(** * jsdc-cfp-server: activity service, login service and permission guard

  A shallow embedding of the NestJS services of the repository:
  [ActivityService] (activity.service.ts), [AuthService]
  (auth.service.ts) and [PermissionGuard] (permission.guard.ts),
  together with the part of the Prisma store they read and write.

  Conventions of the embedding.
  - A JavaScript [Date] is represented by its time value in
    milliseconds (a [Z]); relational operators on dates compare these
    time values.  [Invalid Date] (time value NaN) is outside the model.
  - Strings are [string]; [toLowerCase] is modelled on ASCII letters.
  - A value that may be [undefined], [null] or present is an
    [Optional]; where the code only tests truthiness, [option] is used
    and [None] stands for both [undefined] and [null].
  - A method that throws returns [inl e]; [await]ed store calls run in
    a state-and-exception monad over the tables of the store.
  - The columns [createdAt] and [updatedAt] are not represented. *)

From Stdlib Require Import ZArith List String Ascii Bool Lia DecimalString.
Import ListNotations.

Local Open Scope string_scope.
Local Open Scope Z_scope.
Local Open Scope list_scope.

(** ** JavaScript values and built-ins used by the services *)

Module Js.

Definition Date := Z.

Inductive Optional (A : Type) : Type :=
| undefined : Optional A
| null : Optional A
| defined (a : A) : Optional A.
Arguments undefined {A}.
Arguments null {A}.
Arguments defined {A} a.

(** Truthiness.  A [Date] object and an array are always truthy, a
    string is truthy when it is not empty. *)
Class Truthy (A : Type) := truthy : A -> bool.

---

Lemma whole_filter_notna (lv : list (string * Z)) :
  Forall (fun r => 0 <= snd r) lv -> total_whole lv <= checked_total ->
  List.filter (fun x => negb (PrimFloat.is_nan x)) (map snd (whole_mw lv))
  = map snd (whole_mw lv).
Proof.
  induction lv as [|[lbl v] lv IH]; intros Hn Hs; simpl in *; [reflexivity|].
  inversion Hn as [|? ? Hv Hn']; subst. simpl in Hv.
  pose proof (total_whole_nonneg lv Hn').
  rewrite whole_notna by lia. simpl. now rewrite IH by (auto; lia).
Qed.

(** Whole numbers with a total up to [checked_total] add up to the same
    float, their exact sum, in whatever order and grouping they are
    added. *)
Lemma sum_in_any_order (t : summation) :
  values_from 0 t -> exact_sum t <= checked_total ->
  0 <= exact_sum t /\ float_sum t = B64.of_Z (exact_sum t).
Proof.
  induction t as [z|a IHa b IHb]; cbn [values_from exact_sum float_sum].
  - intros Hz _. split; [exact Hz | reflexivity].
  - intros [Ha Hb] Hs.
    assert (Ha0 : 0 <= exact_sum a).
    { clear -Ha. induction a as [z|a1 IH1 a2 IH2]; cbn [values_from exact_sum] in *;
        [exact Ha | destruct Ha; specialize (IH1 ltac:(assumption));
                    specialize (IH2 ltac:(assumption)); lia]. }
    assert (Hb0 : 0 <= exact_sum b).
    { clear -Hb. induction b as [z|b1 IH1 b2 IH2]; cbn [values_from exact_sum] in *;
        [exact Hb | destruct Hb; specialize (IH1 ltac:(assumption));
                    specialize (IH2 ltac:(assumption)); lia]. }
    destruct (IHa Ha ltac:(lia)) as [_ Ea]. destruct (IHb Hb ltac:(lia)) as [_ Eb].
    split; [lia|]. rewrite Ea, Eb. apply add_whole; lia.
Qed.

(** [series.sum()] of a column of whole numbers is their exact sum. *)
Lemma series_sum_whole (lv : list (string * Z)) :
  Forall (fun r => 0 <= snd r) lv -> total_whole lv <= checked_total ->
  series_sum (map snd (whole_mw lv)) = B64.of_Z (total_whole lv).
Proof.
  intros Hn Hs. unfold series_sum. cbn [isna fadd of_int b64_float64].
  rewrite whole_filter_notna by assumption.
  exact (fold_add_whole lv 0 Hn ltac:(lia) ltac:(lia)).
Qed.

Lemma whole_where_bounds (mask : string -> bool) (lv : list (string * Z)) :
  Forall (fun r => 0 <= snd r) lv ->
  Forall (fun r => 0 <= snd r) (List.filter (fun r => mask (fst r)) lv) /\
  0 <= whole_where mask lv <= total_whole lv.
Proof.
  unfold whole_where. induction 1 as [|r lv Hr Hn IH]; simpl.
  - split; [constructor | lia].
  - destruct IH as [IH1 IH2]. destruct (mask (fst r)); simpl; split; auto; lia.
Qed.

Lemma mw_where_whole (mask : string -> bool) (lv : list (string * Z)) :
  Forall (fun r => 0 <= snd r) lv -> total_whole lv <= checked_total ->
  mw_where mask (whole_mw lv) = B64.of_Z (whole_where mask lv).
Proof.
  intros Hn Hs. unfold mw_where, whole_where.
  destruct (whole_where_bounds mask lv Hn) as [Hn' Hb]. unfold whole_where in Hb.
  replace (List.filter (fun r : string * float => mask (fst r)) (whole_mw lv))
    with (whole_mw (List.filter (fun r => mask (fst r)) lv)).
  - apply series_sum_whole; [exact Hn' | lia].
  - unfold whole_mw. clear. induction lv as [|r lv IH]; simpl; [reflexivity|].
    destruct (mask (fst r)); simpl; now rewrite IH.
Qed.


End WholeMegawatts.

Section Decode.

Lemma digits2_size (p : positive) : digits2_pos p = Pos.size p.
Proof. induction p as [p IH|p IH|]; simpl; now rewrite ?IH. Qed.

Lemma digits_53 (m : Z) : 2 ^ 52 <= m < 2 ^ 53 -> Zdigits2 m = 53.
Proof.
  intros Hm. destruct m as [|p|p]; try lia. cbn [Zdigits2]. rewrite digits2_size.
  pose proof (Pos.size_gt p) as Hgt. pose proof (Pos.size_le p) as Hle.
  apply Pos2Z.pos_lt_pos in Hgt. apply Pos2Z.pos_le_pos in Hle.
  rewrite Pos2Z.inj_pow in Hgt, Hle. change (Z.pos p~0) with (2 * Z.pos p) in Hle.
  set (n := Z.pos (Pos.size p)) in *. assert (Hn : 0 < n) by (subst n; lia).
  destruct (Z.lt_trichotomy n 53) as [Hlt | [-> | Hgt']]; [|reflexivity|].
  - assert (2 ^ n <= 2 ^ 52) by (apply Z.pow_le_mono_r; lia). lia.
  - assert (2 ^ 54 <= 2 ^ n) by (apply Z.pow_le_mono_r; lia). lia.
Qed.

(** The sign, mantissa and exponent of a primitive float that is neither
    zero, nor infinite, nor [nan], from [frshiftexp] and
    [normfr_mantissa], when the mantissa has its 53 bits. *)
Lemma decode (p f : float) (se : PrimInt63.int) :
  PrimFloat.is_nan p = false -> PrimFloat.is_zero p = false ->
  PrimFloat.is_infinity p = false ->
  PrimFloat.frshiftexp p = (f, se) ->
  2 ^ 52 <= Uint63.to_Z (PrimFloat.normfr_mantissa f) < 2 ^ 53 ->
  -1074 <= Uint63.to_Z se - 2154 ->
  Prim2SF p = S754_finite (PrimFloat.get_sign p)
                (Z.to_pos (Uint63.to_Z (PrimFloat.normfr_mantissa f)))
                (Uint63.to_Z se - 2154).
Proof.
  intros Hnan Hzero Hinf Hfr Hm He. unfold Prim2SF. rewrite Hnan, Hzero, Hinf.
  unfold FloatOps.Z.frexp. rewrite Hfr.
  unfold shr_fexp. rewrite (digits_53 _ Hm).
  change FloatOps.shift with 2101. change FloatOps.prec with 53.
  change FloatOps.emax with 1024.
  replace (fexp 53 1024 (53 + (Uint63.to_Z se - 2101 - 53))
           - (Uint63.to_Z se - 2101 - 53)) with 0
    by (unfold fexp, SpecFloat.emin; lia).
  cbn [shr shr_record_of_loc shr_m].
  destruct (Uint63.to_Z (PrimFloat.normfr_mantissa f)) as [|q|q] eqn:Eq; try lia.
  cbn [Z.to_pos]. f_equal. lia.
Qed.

**WHAT IS EXPECTED**
The task calls for every line of the material that contains the string "Local".

**WRITTEN REPLY**
Local Open Scope string_scope.
Local Open Scope Z_scope.
Local Open Scope list_scope.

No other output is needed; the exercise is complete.